I verified the validity of this argument using truth-trees.  However, moving on to actually deriving the conclusion, my current strategy is to use conditional proof:
1.  (x)(Ax -> Bx)
2.  (x)[Bx -> (E!y)Cxy]
3.  (x)(y)(Cxy -> Dx)
4.      | Ax
5.      | Bx
6.      | (E!y)Cxy
7.      | ?
8.      | Dx
9.  Ax -> Dx
10. (x)(Ax -> Dx)

My first thought would be to use existential instantiation:
1.  (x)(Ax -> Bx)
2.  (x)[Bx -> (E!y)Cxy]
3.  (x)(y)(Cxy -> Dx)
4.      | Ax
5.      | Bx
6.      | (E!y)Cxy
7.      | Cxa
8.      | Cxa -> Dx
9.      | Dx
10. Ax -> Dx
11. (x)(Ax -> Dx)

However, this seems to be a violation of the restriction on universal generalization: according to Hurley, "UG must not be used if the instantial variable [x] is free in any preceding line obtained by EI."
By the time the conditional is discharged at line 10, the instance variable x is free in a line resulting from existential instantiation, line 7.
Given that this argument is valid, what other intuitive ways might you approach this problem?  Am I misunderstanding the restriction on universal generalization?
I do want to stress that this is not an assignment.
 A: 
However, this seems to be a violation of the restriction on universal generalization: according to Hurley, "UG must not be used if the instantial variable [x] is free in any preceding line obtained by EI."

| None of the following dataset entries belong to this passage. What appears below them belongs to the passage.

(* ===== verification/Objects.v ===== *)
(** The system calls on semaphores, mutexes, devices and threads of a process:
    [process/syscall.c].

    A user names a kernel object by a solt of the table of its process (ExObj.v).
    A call checks the solt and the type of the object, and acts on the object:
    on a semaphore or thread of the scheduler (Sched.v), a mutex (Sync.v) or a
    device of the registry (Driver.v).  Here they are together in one state, with
    the close handlers that act on it.

    Only the addresses of the maps are allocated: the calls that free an object
    delete it, and an access to an object that is gone is [None].  A call that
    waits ends in [Switched] or [Again], and goes on with the next turn when its
    thread runs again.  The value a call stores for the user is the last component
    of its result. *)
From stdpp Require Import strings.
From S2P Require Import Prelude ThreadId Sched SchedInv SchedOps Sync Driver ExObj.
#[local] Coercion Z.of_nat : nat >-> Z.

(** The addresses of the close handlers. *)
Definition SemaphoreClose_ : Z := 1.
Definition MutexClose_ : Z := 2.
Definition DeviceClose_ : Z := 3.

Section calls.
Context {World : Type} (NX_MULTI_CORES_NR : Z).

Record Kernel := mkKernel {
  sys : Sys;
  mutexes : gmap Z NX_Mutex;
  registry : @Drivers World
}.
Definition with_sys (k : Kernel) (s : Sys) : Kernel := mkKernel s (mutexes k) (registry k).
Definition with_mutexes (k : Kernel) (m : gmap Z NX_Mutex) : Kernel := mkKernel (sys k) m (registry k).
Definition with_registry (k : Kernel) (r : @Drivers World) : Kernel := mkKernel (sys k) (mutexes k) r.

(** [NX_MemFree]. *)
Definition free_sem (k : Kernel) (sem : Z) : option Kernel :=
  _ ← sems (sys k) !! sem; Some (with_sys k (with_sems (sys k) (delete sem (sems (sys k))))).
Definition free_mutex (k : Kernel) (mutex : Z) : option Kernel :=
  _ ← mutexes k !! mutex; Some (with_mutexes k (delete mutex (mutexes k))).

(** ** The close handlers *)
Definition SemaphoreCloseSolt (k : Kernel) (object : Z) (type : NX_ExposedObjectType) : option (Kernel * NX_Error) :=
  if negb (bool_decide (type = NX_EXOBJ_SEMAPHORE)) then Some (k, NX_ENORES)
  else
    assert (nz object);;
    err ← NX_SemaphoreState (sys k) object;
    if negb (is_ok err) then Some (k, err) else k ← free_sem k object; Some (k, NX_EOK).

Definition MutexCloseSolt (k : Kernel) (object : Z) (type : NX_ExposedObjectType) : option (Kernel * NX_Error) :=
  if negb (bool_decide (type = NX_EXOBJ_MUTEX)) then Some (k, NX_ENORES)
  else
    assert (nz object);;
    m ← mutexes k !! object;
    let err := NX_MutexState (Some m) in
    if negb (is_ok err) then Some (k, err) else k ← free_mutex k object; Some (k, NX_EOK).

Definition DeviceCloseSolt (k : Kernel) (object : Z) (type : NX_ExposedObjectType) : option (Kernel * NX_Error) :=
  if negb (bool_decide (type = NX_EXOBJ_DEVICE)) then Some (k, NX_ENORES)
  else
    assert (nz object);;
    '(r, err) ← NX_DeviceClose (registry k) (Some object);
    Some (with_registry k r, err).

(** The handlers act on [option Kernel], so that a fault in one is not lost. *)
Definition close_call (handler object : Z) (type : NX_ExposedObjectType) (k : option Kernel) : option Kernel * NX_Error :=
  match (k ← k;
         if handler =? SemaphoreClose_ then SemaphoreCloseSolt k object type
         else if handler =? MutexClose_ then MutexCloseSolt k object type
         else if handler =? DeviceClose_ then DeviceCloseSolt k object type
         else None) with
  | Some (k, err) => (Some k, err)
  | None => (None, NX_EOK)
  end.

Implicit Types (k : Kernel) (table : NX_ExposedObjectTable) (solt : Z).

Definition NX_ProcessUninstallSolt k table solt : option (Kernel * NX_ExposedObjectTable * NX_Error) :=
  '(k, table, err) ← NX_ExposedObjectUninstalll close_call (Some k) table solt;
  k ← k; Some (k, table, err).

(** The checks each call begins with: the object of the solt, or the error. *)
Definition solt_object table solt (ty : NX_ExposedObjectType) : option (Z + NX_Error) :=
  if solt =? NX_SOLT_INVALID_VALUE then Some (inr NX_EINVAL)
  else
    match NX_ExposedObjectGet table solt with
    | None => Some (inr NX_ENOSRCH)
    | Some p =>
        objs ← objects table;
        e ← zlookup objs p;
        if negb (bool_decide (type e = ty)) then Some (inr NX_ENORES) else Some (inl (object e))
    end.

Notation result := (option (Kernel * NX_ExposedObjectTable * outcome * option Z)).
Definition fails k table (err : NX_Error) : result := Some (k, table, Returned err, None).

(** A call on the object of a solt. *)
Definition on_object k table solt ty (f : Z -> result) : result :=
  r ← solt_object table solt ty;
  match r with inr err => fails k table err | inl o => f o end.

(** ** Semaphores *)
Definition SysSemaphoreCreate (mem : option Z) k table (value outSolt : Z) : result :=
  if outSolt =? 0 then fails k table NX_EINVAL
  else
    match mem with
    | None => fails k table NX_ENOMEM
    | Some sem =>
        let (s, err) := NX_SemaphoreInit (sys k) sem value in
        let k := with_sys k s in
        if negb (is_ok err) then k ← free_sem k sem; fails k table err
        else
          '(table, err, solt) ← NX_ExposedObjectInstall table sem NX_EXOBJ_SEMAPHORE SemaphoreClose_;
          if negb (is_ok err) then k ← free_sem k sem; fails k table err
          else Some (k, table, Returned NX_EOK, solt)
    end.

Definition SysSemaphoreDestroy k table solt : result :=
  on_object k table solt NX_EXOBJ_SEMAPHORE (fun sem =>
    assert (nz sem);;
    err ← NX_SemaphoreState (sys k) sem;
    if negb (is_ok err) then fails k table err
    else
      '(k, table, err) ← NX_ProcessUninstallSolt k table solt;
      if negb (is_ok err) then fails k table err
      else k ← free_sem k sem; Some (k, table, Returned NX_EOK, None)).

(** One turn of the wait; after [Switched] the thread goes on with
    [SemaphoreWait_turn] on the semaphore. *)
Definition SysSemaphoreWait k table (coreId solt : Z) : result :=
  on_object k table solt NX_EXOBJ_SEMAPHORE (fun sem =>
    assert (nz sem);;
    '(s, out) ← SemaphoreWait_turn NX_MULTI_CORES_NR (sys k) coreId sem;
    Some (with_sys k s, table, out, None)).

Definition SysSemaphoreTryWait k table solt : result :=
  on_object k table solt NX_EXOBJ_SEMAPHORE (fun sem =>
    assert (nz sem);;
    '(s, err) ← NX_SemaphoreTryWait (sys k) sem;
    Some (with_sys k s, table, Returned err, None)).

Definition SysSemaphoreSignal k table solt : result :=
  on_object k table solt NX_EXOBJ_SEMAPHORE (fun sem =>
    assert (nz sem);;
    '(s, err) ← NX_SemaphoreSignal NX_MULTI_CORES_NR (sys k) sem;
    Some (with_sys k s, table, Returned err, None)).

Definition SysSemaphoreSignalAll k table solt : result :=
  on_object k table solt NX_EXOBJ_SEMAPHORE (fun sem =>
    assert (nz sem);;
    '(s, err) ← NX_SemaphoreSignalAll NX_MULTI_CORES_NR (sys k) sem;
    Some (with_sys k s, table, Returned err, None)).

Definition SysSemaphoreGetValue k table (solt outValue : Z) : result :=
  if (solt =? NX_SOLT_INVALID_VALUE) || (outValue =? 0) then fails k table NX_EINVAL
  else
    on_object k table solt NX_EXOBJ_SEMAPHORE (fun sem =>
      assert (nz sem);;
      v ← NX_SemaphoreGetValue (sys k) sem;
      Some (k, table, Returned NX_EOK, Some v)).

(** ** Mutexes *)
Definition NX_MUTEX_ATTR_LOCKED : Z := 1.

(** [mem] is what [NX_MemAlloc] returns, with what the memory holds. *)
Definition SysMutexCreate (mem : option (Z * NX_Mutex)) k table (attr outSolt : Z) : result :=
  if outSolt =? 0 then fails k table NX_EINVAL
  else
    match mem with
    | None => fails k table NX_ENOMEM
    | Some (mutex, raw) =>
        let (m, err) := if nz (Z.land attr NX_MUTEX_ATTR_LOCKED) then NX_MutexInitLocked (Some raw) else NX_MutexInit (Some raw) in
        let k := with_mutexes k (<[mutex := default raw m]> (mutexes k)) in
        if negb (is_ok err) then k ← free_mutex k mutex; fails k table err
        else
          '(table, err, solt) ← NX_ExposedObjectInstall table mutex NX_EXOBJ_MUTEX MutexClose_;
          if negb (is_ok err) then k ← free_mutex k mutex; fails k table err
          else Some (k, table, Returned NX_EOK, solt)
    end.

Definition SysMutexDestroy k table solt : result :=
  on_object k table solt NX_EXOBJ_MUTEX (fun mutex =>
    assert (nz mutex);;
    m ← mutexes k !! mutex;
    let err := NX_MutexState (Some m) in
    if negb (is_ok err) then fails k table err
    else
      '(k, table, err) ← NX_ProcessUninstallSolt k table solt;
      if negb (is_ok err) then fails k table err
      else k ← free_mutex k mutex; Some (k, table, Returned NX_EOK, None)).

(** What is stored in the mutex, and the error of the call. *)
Definition set_mutex k table (mutex : Z) (r : option NX_Mutex * NX_Error) : result :=
  let (m, err) := r in m ← m; Some (with_mutexes k (<[mutex := m]> (mutexes k)), table, Returned err, None).

(** One turn of the loop of [NX_MutexLock]: when the mutex is taken the thread
    yields and goes on with the next turn. *)
Definition SysMutexAcquire k table (coreId solt : Z) : result :=
  on_object k table solt NX_EXOBJ_MUTEX (fun mutex =>
    assert (nz mutex);;
    m ← mutexes k !! mutex;
    match MutexLock_turn (Some m) with
    | (m, Some err) => set_mutex k table mutex (m, err)
    | (_, None) => s ← NX_SchedYield NX_MULTI_CORES_NR (sys k) coreId; Some (with_sys k s, table, Again, None)
    end).

Definition SysMutexTryAcquire k table solt : result :=
  on_object k table solt NX_EXOBJ_MUTEX (fun mutex =>
    assert (nz mutex);; m ← mutexes k !! mutex; set_mutex k table mutex (NX_MutexTryLock (Some m))).

Definition SysMutexRelease k table solt : result :=
  on_object k table solt NX_EXOBJ_MUTEX (fun mutex =>
    assert (nz mutex);; m ← mutexes k !! mutex; set_mutex k table mutex (NX_MutexUnlock (Some m))).

Definition SysMutexAcquirable k table solt : result :=
  on_object k table solt NX_EXOBJ_MUTEX (fun mutex =>
    assert (nz mutex);; m ← mutexes k !! mutex; Some (k, table, Returned (NX_MutexState (Some m)), None)).

(** ** Devices *)
Definition SysDeviceOpen k table (name : option string) (flags outSolt : Z) : result :=
  match name with
  | None => fails k table NX_EINVAL
  | Some name =>
      if outSolt =? 0 then fails k table NX_EINVAL
      else
        '(r, err, dev) ← NX_DeviceOpen (registry k) (Some name) flags;
        let k := with_registry k r in
        if negb (is_ok err) then fails k table err
        else
          dev ← dev;
          '(table, err, solt) ← NX_ExposedObjectInstall table dev NX_EXOBJ_DEVICE DeviceClose_;
          if negb (is_ok err) then '(r, _) ← NX_DeviceClose (registry k) (Some dev); fails (with_registry k r) table err
          else Some (k, table, Returned NX_EOK, solt)
  end.

(** A length is stored through [outLen] when the call succeeds; null is a fault. *)
Definition SysDeviceRead k table (solt buf off len outLen : Z) : result :=
  on_object k table solt NX_EXOBJ_DEVICE (fun dev =>
    assert (nz dev);;
    '(r, err, n) ← NX_DeviceRead (registry k) (Some dev) buf off len;
    let k := with_registry k r in
    if negb (is_ok err) then fails k table err
    else assert (nz outLen);; Some (k, table, Returned NX_EOK, Some (default 0 n))).

Definition SysDeviceWrite k table (solt buf off len outLen : Z) : result :=
  on_object k table solt NX_EXOBJ_DEVICE (fun dev =>
    assert (nz dev);;
    '(r, err, n) ← NX_DeviceWrite (registry k) (Some dev) buf off len;
    let k := with_registry k r in
    if negb (is_ok err) then fails k table err
    else assert (nz outLen);; Some (k, table, Returned NX_EOK, Some (default 0 n))).

Definition SysDeviceControl k table (solt cmd arg : Z) : result :=
  on_object k table solt NX_EXOBJ_DEVICE (fun dev =>
    assert (nz dev);;
    '(r, err) ← NX_DeviceControl (registry k) (Some dev) cmd arg;
    Some (with_registry k r, table, Returned err, None)).

(** ** Threads *)
Definition SysThreadSuspend k table (coreId solt : Z) : result :=
  on_object k table solt NX_EXOBJ_THREAD (fun thread =>
    '(s, out) ← NX_ThreadBlock NX_MULTI_CORES_NR (sys k) coreId thread;
    Some (with_sys k s, table, out, None)).

Definition SysThreadResume k table solt : result :=
  on_object k table solt NX_EXOBJ_THREAD (fun thread =>
    '(s, err) ← NX_ThreadUnblock NX_MULTI_CORES_NR (sys k) thread;
    Some (with_sys k s, table, Returned err, None)).

(** When the wait returns at once, the exit code the waiting thread has got. *)
Definition SysThreadWait k table (coreId solt outExitCode : Z) : result :=
  on_object k table solt NX_EXOBJ_THREAD (fun thread =>
    self ← NX_ThreadSelf NX_MULTI_CORES_NR (sys k) coreId;
    '(s, out) ← NX_ThreadWait NX_MULTI_CORES_NR (sys k) coreId thread;
    match out with
    | Returned NX_EOK => code ← ThreadWait_result s self; Some (with_sys k s, table, out, if nz outExitCode then Some code else None)
    | _ => Some (with_sys k s, table, out, None)
    end).

Definition SysThreadTerminate k table (solt exitCode : Z) : result :=
  on_object k table solt NX_EXOBJ_THREAD (fun thread =>
    '(s, err) ← NX_ThreadTerminate NX_MULTI_CORES_NR (sys k) thread exitCode;
    Some (with_sys k s, table, Returned err, None)).

Definition SysThreadGetId k table (solt outId : Z) : result :=
  if (solt =? NX_SOLT_INVALID_VALUE) || (outId =? 0) then fails k table NX_EINVAL
  else
    on_object k table solt NX_EXOBJ_THREAD (fun thread =>
      t ← threads (sys k) !! thread; Some (k, table, Returned NX_EOK, Some (tid t))).

Definition SysThreadGetCurrentId k (coreId : Z) : option Z :=
  self ← NX_ThreadSelf NX_MULTI_CORES_NR (sys k) coreId; t ← threads (sys k) !! self; Some (u32 (tid t)).

Definition SysThreadGetCurrent k table (coreId outSolt : Z) : result :=
  if outSolt =? 0 then fails k table NX_EINVAL
  else
    self ← NX_ThreadSelf NX_MULTI_CORES_NR (sys k) coreId;
    solt ← NX_ExposedObjectLocate table self NX_EXOBJ_THREAD;
    if solt =? NX_SOLT_INVALID_VALUE then fails k table NX_ENORES
    else Some (k, table, Returned NX_EOK, Some solt).

(** ** Closing a solt *)
Definition SysSoltClose k table solt : result :=
  '(k, table, err) ← NX_ProcessUninstallSolt k table solt;
  Some (k, table, Returned err, None).
End calls.
(* ===== verification/Irq.v ===== *)
(** Interrupts and delayed works: [io/irq.c], [io/delay_irq.c] and the clock that
    uses them, [time/clock.c].

    An interrupt has a node with the actions of the devices bound to it; the
    controller is code of the port, here what its functions answer.  Work that need
    not be done in the interrupt itself is queued: a handler raises it, and it is run
    by [NX_IRQ_DelayQueueCheck] when the interrupt returns.

    Works and actions are named by their addresses.  The handlers of works are code of
    other components, called through [call]: a handler changes the world [W] and, with
    the interrupts that come while it runs, raises works.

    Not modelled: the queue belongs to one core, and works raised on another core
    while this one checks its queue; a check nested in a handler, which the return of
    an interrupt that comes while the handler runs would make; works an interrupt
    raises during a check between two handlers. *)
From S2P Require Import Prelude.
#[local] Coercion Z.of_nat : nat >-> Z.

(** ** [io/irq.c] *)
Definition NX_IRQ_FLAG_SHARED : Z := 2.

Record NX_IRQ_Action := mkAction { a_handler : Z; a_data : Z; a_flags : Z }.

Record NX_IRQ_Node := mkIrqNode {
  controller : bool;                        (* whether it is set *)
  actionList : list (Z * NX_IRQ_Action);
  n_flags : Z;
  reference : Z
}.

Section irq.
Context {W : Type} (NX_NR_IRQS : Z).
Context (action_call : Z -> Z -> Z -> W -> W * NX_Error).               (* handler, irqno, data *)
Context (unmask mask ack : option (Z -> W -> W * NX_Error)).            (* of the controller *)
Implicit Types (table : list NX_IRQ_Node) (irqno : Z) (w : W).

Definition init_node (node : NX_IRQ_Node) : NX_IRQ_Node := mkIrqNode false [] 0 0.
Definition NX_IRQ_Init table : list NX_IRQ_Node := init_node <$> table.

Definition IRQ_NodeGet table irqno : option NX_IRQ_Node :=
  if (0 <=? irqno) && (irqno <? NX_NR_IRQS) then zlookup table irqno else None.

(** [mem] is what the allocator answers for the action. *)
Definition NX_IRQ_Bind (mem : option Z) table irqno (handler data flags : Z) : list NX_IRQ_Node * NX_Error :=
  match IRQ_NodeGet table irqno with
  | None => (table, NX_EINVAL)
  | Some node =>
      match mem with
      | None => (zinsert table irqno (mkIrqNode true (actionList node) flags (reference node)), NX_ENOMEM)
      | Some a =>
          (zinsert table irqno (mkIrqNode true (actionList node ++ [(a, mkAction handler data flags)]) flags (reference node + 1)), NX_EOK)
      end
  end.

Definition find_action node (data : Z) : option Z :=
  if nz (Z.land (n_flags node) NX_IRQ_FLAG_SHARED) then fst ∘ snd <$> list_find (fun a => a_data a.2 = data) (actionList node)
  else fst <$> head (actionList node).

Definition NX_IRQ_Unbind table irqno (data : Z) : list NX_IRQ_Node * NX_Error :=
  match IRQ_NodeGet table irqno with
  | None => (table, NX_EINVAL)
  | Some node =>
      if negb (controller node) then (table, NX_EFAULT)
      else
        match find_action node data with
        | None => (table, NX_ENORES)
        | Some a =>
            let l := filter (fun x => x.1 <> a) (actionList node) in
            let r := reference node - 1 in
            (zinsert table irqno (if r =? 0 then mkIrqNode false l 0 r else mkIrqNode (controller node) l (n_flags node) r), NX_EOK)
        end
  end.

Definition NX_IRQ_Unmask table irqno w : W * NX_Error :=
  match IRQ_NodeGet table irqno with
  | None => (w, NX_EINVAL)
  | Some node => match controller node, unmask with true, Some f => f irqno w | _, _ => (w, NX_ENOFUNC) end
  end.

Definition NX_IRQ_Mask table irqno w : W * NX_Error :=
  match IRQ_NodeGet table irqno with
  | None => (w, NX_EINVAL)
  | Some node => match controller node, mask with true, Some f => f irqno w | _, _ => (w, NX_ENOFUNC) end
  end.

Fixpoint Handle_loop irqno (l : list (Z * NX_IRQ_Action)) w : W :=
  match l with
  | [] => w
  | (_, a) :: l => let (w, err) := action_call (a_handler a) irqno (a_data a) w in if is_ok err then w else Handle_loop irqno l w
  end.

(** A node nobody is bound to has no controller: it is a null pointer. *)
Definition NX_IRQ_Handle table irqno w : option (W * NX_Error) :=
  match IRQ_NodeGet table irqno with
  | None => Some (w, NX_EINVAL)
  | Some node =>
      let w := Handle_loop irqno (actionList node) w in
      assert (controller node);;
      match ack with Some f => Some ((f irqno w).1, NX_EOK) | None => Some (w, NX_EOK) end
  end.
End irq.

(** ** [io/delay_irq.c] *)
Definition NX_IRQ_QUEUE_NR : Z := 5.
Definition NX_IRQ_FAST_QUEUE : Z := 0.
Definition NX_IRQ_SCHED_QUEUE : Z := 3.
Definition NX_IRQ_WORK_NOREENTER : Z := 1.
Definition NX_IRQ_WORK_PENDING : Z := 2 ^ 31.
Definition NX_IRQ_WORK_ON_QUEUED : Z := 2 ^ 30.
Definition NX_IRQ_DELAY_WORK_CHECK_TIMES : nat := 5.

Record NX_IRQ_DelayWork := mkWork { flags : Z; handler : Z; arg : Z; queue : Z }.

Record Delay := mkDelay {
  works : gmap Z NX_IRQ_DelayWork;
  delayIrqListTable : list (list Z);
  delayIrqEvent : Z;
  irqEnabled : bool
}.
Implicit Types (s : Delay) (work : Z).

Definition with_works s (m : gmap Z NX_IRQ_DelayWork) : Delay := mkDelay m (delayIrqListTable s) (delayIrqEvent s) (irqEnabled s).
Definition with_table s (t : list (list Z)) : Delay := mkDelay (works s) t (delayIrqEvent s) (irqEnabled s).
Definition with_event s (e : Z) : Delay := mkDelay (works s) (delayIrqListTable s) e (irqEnabled s).
Definition with_enabled s (b : bool) : Delay := mkDelay (works s) (delayIrqListTable s) (delayIrqEvent s) b.
Definition set_flags (f : Z) (x : NX_IRQ_DelayWork) : NX_IRQ_DelayWork := mkWork f (handler x) (arg x) (queue x).

Definition NX_IRQ_DelayQueueInit s : Delay := with_event (with_table s (replicate (Z.to_nat NX_IRQ_QUEUE_NR) [])) 0.
Definition IRQ_DelayEventSet s (event : Z) : Delay := with_event s (Z.lor (delayIrqEvent s) event).
Definition IRQ_DelayEventClear s : Delay := with_event s 0.

(** Linking a node that is on another list breaks both. *)
Definition NX_IRQ_DelayQueueEnter s (q work : Z) : option (Delay * NX_Error) :=
  if (q <? 0) || (q >=? NX_IRQ_QUEUE_NR) || (work =? 0) then Some (s, NX_EINVAL)
  else
    l ← zlookup (delayIrqListTable s) q;
    if bool_decide (work ∈ l) then Some (s, NX_EAGAIN)
    else
      x ← works s !! work;
      assert (negb (existsb (fun l => bool_decide (work ∈ l)) (delayIrqListTable s)));;
      let x := mkWork (Z.lor (flags x) NX_IRQ_WORK_ON_QUEUED) (handler x) (arg x) q in
      Some (with_table (with_works s (<[work := x]> (works s))) (zinsert (delayIrqListTable s) q (l ++ [work])), NX_EOK).

Definition NX_IRQ_DelayQueueLeave s (q work : Z) : option (Delay * NX_Error) :=
  if (q <? 0) || (q >=? NX_IRQ_QUEUE_NR) || (work =? 0) then Some (s, NX_EINVAL)
  else
    l ← zlookup (delayIrqListTable s) q;
    if negb (bool_decide (work ∈ l)) then Some (s, NX_ENOSRCH)
    else
      x ← works s !! work;
      let x := mkWork (Z.ldiff (flags x) NX_IRQ_WORK_ON_QUEUED) (handler x) (arg x) 0 in
      Some (with_table (with_works s (<[work := x]> (works s))) (zinsert (delayIrqListTable s) q (list_del work l)), NX_EOK).

(** [raw] is what the memory of the work holds. *)
Definition NX_IRQ_DelayWorkInit s work (raw : NX_IRQ_DelayWork) (hnd a fl : Z) : option (Delay * NX_Error) :=
  if (work =? 0) || (hnd =? 0) then Some (s, NX_EINVAL)
  else
    assert (negb (existsb (fun l => bool_decide (work ∈ l)) (delayIrqListTable s)));;
    Some (with_works s (<[work := mkWork (Z.ldiff fl NX_IRQ_WORK_NOREENTER) hnd a (queue raw)]> (works s)), NX_EOK).

Definition NX_IRQ_DelayWorkCreate (mem : option (Z * NX_IRQ_DelayWork)) s (hnd a fl : Z) : option (Delay * option Z) :=
  match mem with
  | None => Some (s, None)
  | Some (work, raw) =>
      '(s, err) ← NX_IRQ_DelayWorkInit s work raw hnd a fl;
      Some (s, if is_ok err then Some work else None)
  end.

Definition NX_IRQ_DelayWorkDestroy s work : option (Delay * NX_Error) :=
  if work =? 0 then Some (s, NX_EINVAL)
  else _ ← works s !! work; Some (with_works s (delete work (works s)), NX_EOK).

Definition NX_IRQ_DelayWorkHandle s work : option (Delay * NX_Error) :=
  if work =? 0 then Some (s, NX_EINVAL)
  else
    x ← works s !! work;
    if negb (nz (Z.land (flags x) NX_IRQ_WORK_ON_QUEUED)) then Some (s, NX_EFAULT)
    else if (queue x <? 0) || (queue x >=? NX_IRQ_QUEUE_NR) then Some (s, NX_EFAULT)
    else
      let s := IRQ_DelayEventSet s (Z.shiftl 1 (queue x)) in
      Some (with_works s (<[work := set_flags (Z.lor (flags x) NX_IRQ_WORK_PENDING) x]> (works s)), NX_EOK).

Fixpoint raise_all s (l : list Z) : option Delay :=
  match l with
  | [] => Some s
  | work :: l => '(s, _) ← NX_IRQ_DelayWorkHandle s work; raise_all s l
  end.

Section check.
Context {W : Type} (call : Z -> Z -> W -> W * list Z).
Implicit Types (w : W).

Definition IRQ_DelayWorkCheck s w work : option (Delay * W) :=
  x ← works s !! work;
  if nz (Z.land (flags x) NX_IRQ_WORK_PENDING) then
    let f := Z.ldiff (flags x) NX_IRQ_WORK_PENDING in
    let s := with_works s (<[work := set_flags f x]> (works s)) in
    let s := if negb (nz (Z.land f NX_IRQ_WORK_NOREENTER)) then with_enabled s true else s in
    let (w, raised) := call (handler x) (arg x) w in
    s ← raise_all s raised;
    x ← works s !! work;
    Some (if negb (nz (Z.land (flags x) NX_IRQ_WORK_NOREENTER)) then with_enabled s false else s, w)
  else Some (s, w).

Don't be confused by their use of $[x]$.  The important issue is that whatever letter is used, it is the instantiation variable.
Here it is $a$ that is the instantiation variable.  Since this $a$ does not occur free in any line preceding the instantiation, you may use existential generalisation on anything where it occurs consequent of the instantiation.
Further, since $a$ does not even occur in the conclusory $Dx$, existential generalisation is not required.
$${\vdots\\(\forall x)(\forall y)(Cxy\to Dx)\text{ here}\\\quad{\mid\quad{Ax\hspace{34ex}\text{Assumption (arbitrary $x$ occurs free)}\\\vdots\\(\exists!y)Cyx\\(\exists y)(Cxy\wedge(\forall z)(Cxz\to z=y))\hspace{5ex}\text{A Definition of uniqueness}\\\quad{ Cx\color{red}a\wedge(\forall z)(Cxz\to z=\color{red}a)\hspace{9ex}\text{Existential Instance (witnessed by }\color{red}a)\\Cx\color{red}a\hspace{31ex}\text{Simplification}\\Cx\color{red}a\to Dx\hspace{24ex}\text{Universal Instantiation}}\\Dx\hspace{34ex}\textit{Modus Ponens}\text{ ($a$ no longer occurs)}}\\Ax\to Dx}\\(\forall x)(Ax\to Dx)}$$
[It is helpful to use indentation to identify where an instantation variable occurs, to ensure the rules are cleanly followed.  This is optional.]